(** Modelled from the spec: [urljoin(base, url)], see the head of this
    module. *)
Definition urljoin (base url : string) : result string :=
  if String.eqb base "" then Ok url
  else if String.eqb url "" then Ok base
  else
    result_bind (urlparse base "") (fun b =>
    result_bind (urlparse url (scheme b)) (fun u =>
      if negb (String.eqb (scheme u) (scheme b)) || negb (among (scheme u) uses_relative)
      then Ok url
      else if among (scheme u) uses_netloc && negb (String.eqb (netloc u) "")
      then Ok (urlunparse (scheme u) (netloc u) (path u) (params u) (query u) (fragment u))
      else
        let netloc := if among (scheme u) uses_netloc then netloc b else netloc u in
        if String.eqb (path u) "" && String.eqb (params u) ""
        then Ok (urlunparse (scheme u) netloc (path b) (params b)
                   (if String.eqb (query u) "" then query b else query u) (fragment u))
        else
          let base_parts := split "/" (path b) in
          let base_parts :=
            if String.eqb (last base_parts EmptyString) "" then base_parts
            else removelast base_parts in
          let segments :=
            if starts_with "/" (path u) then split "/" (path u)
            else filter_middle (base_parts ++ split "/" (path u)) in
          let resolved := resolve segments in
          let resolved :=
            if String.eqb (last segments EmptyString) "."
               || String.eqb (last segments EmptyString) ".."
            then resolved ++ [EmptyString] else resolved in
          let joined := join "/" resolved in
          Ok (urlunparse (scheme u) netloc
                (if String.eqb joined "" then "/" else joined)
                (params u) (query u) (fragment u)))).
****************
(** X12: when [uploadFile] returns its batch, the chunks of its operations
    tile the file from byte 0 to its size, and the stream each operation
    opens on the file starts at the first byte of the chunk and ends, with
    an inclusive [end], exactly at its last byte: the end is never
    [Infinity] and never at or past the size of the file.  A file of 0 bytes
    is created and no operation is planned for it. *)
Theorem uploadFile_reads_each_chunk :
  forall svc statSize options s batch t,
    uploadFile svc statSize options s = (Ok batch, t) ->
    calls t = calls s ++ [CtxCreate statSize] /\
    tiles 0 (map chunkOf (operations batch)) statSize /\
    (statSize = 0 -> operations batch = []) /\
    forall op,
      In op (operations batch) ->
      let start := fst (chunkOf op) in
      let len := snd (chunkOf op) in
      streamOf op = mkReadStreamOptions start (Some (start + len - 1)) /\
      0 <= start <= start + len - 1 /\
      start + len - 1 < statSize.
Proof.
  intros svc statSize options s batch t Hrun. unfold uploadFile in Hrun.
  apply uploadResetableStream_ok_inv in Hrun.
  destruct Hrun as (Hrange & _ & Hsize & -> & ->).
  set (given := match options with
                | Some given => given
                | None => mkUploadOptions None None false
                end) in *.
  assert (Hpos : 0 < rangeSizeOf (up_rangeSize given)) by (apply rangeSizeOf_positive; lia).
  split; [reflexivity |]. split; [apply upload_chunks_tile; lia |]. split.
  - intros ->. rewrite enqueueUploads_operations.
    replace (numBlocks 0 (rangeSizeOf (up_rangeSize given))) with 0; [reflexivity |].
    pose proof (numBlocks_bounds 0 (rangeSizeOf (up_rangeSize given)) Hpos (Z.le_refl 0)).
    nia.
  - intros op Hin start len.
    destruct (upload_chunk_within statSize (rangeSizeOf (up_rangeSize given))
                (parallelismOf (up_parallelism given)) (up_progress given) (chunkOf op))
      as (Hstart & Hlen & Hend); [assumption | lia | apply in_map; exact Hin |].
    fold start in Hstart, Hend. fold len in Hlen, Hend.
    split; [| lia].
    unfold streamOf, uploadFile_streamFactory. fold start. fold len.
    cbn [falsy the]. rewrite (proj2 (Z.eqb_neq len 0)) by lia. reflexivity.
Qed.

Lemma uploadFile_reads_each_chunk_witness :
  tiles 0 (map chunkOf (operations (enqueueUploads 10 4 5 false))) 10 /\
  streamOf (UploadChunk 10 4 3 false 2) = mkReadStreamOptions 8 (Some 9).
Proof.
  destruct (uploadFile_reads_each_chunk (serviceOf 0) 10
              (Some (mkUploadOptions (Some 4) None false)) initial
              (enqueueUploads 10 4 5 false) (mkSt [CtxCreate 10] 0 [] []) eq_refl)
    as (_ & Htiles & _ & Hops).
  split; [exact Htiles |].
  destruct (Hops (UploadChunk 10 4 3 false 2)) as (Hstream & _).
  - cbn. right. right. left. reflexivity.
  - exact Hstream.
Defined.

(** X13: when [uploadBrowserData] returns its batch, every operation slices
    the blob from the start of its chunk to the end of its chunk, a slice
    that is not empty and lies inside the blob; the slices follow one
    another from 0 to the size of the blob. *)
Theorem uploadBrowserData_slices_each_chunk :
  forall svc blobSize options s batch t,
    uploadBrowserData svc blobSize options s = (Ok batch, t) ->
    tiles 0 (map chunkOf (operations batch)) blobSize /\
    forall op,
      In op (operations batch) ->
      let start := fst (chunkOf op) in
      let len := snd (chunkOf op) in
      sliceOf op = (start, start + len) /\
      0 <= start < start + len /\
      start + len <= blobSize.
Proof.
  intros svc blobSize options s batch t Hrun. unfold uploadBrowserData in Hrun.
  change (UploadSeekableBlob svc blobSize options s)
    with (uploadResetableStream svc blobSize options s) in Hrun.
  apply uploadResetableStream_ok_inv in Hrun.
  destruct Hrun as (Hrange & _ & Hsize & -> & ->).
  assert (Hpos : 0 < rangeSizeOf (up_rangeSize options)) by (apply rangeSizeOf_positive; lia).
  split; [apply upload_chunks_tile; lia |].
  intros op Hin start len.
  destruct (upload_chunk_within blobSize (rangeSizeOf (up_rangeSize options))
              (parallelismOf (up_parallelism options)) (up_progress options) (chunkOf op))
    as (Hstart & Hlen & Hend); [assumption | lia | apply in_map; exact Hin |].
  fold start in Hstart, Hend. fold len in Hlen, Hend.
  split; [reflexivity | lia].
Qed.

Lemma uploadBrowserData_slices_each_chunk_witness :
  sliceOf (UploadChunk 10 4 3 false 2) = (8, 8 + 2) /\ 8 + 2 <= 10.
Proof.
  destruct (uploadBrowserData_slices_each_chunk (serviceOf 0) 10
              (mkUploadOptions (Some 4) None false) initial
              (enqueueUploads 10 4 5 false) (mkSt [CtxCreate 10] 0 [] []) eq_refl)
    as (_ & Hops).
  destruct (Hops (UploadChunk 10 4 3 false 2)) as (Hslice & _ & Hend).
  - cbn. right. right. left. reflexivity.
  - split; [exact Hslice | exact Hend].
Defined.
****************
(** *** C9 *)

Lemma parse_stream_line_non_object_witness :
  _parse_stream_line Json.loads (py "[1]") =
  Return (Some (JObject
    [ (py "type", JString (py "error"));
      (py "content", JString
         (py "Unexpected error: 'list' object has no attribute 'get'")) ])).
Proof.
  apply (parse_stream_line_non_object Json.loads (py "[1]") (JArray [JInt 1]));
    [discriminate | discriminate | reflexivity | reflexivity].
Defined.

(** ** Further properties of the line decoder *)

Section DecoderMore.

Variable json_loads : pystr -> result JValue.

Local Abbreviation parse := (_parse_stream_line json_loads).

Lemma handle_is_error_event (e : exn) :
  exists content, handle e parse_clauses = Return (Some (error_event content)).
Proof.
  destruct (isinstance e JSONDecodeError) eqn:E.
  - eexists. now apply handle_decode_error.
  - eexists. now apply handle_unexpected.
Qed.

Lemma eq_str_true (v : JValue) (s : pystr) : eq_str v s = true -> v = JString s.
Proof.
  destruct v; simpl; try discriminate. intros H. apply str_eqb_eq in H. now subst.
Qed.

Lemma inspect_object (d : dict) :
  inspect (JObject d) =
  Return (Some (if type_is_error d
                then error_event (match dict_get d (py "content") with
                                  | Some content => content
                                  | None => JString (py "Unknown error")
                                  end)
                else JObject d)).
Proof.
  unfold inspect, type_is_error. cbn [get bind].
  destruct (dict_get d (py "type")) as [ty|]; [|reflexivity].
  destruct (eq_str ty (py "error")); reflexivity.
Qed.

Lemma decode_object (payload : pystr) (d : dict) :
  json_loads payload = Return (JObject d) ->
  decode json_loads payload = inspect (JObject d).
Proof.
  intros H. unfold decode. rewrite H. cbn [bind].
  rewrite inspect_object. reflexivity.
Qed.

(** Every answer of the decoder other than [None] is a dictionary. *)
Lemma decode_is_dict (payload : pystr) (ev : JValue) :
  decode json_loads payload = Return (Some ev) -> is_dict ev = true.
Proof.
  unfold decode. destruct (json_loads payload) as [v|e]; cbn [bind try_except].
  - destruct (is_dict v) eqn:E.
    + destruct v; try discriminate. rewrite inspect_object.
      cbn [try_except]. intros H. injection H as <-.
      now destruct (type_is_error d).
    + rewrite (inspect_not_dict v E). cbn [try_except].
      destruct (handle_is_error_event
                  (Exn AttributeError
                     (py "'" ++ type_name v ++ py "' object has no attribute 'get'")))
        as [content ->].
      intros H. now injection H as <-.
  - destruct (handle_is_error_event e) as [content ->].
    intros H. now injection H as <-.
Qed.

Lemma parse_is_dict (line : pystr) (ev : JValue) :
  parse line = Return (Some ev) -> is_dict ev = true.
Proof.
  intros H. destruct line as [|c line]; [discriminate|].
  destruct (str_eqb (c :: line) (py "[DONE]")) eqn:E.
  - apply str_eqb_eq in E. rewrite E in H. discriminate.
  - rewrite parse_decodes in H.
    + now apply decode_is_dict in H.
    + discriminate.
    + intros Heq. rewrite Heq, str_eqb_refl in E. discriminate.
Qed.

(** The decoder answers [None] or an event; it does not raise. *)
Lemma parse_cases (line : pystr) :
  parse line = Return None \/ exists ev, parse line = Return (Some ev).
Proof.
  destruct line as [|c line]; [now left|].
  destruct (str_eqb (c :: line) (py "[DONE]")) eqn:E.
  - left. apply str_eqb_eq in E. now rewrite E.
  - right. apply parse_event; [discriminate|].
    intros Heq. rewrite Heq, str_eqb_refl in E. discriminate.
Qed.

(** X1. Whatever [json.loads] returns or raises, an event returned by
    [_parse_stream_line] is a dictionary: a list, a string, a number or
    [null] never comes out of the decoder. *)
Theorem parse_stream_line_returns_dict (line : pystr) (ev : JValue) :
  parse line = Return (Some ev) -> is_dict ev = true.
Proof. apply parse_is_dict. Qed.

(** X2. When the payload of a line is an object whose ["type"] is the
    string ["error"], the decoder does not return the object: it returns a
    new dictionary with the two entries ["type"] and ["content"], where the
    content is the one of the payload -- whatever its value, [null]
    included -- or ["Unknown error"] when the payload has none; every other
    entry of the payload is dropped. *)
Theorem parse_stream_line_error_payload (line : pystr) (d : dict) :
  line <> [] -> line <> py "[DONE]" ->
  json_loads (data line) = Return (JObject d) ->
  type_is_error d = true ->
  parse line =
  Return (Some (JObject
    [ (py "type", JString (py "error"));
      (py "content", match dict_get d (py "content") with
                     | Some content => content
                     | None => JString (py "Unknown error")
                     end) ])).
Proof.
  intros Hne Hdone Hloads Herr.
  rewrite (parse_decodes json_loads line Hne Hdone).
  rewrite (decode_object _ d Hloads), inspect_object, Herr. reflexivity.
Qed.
****************
■ WORK ITEM ■
Write only the number of lines in the entries where the string "blobSize" occurs.

■ RESPONSE AREA ■
8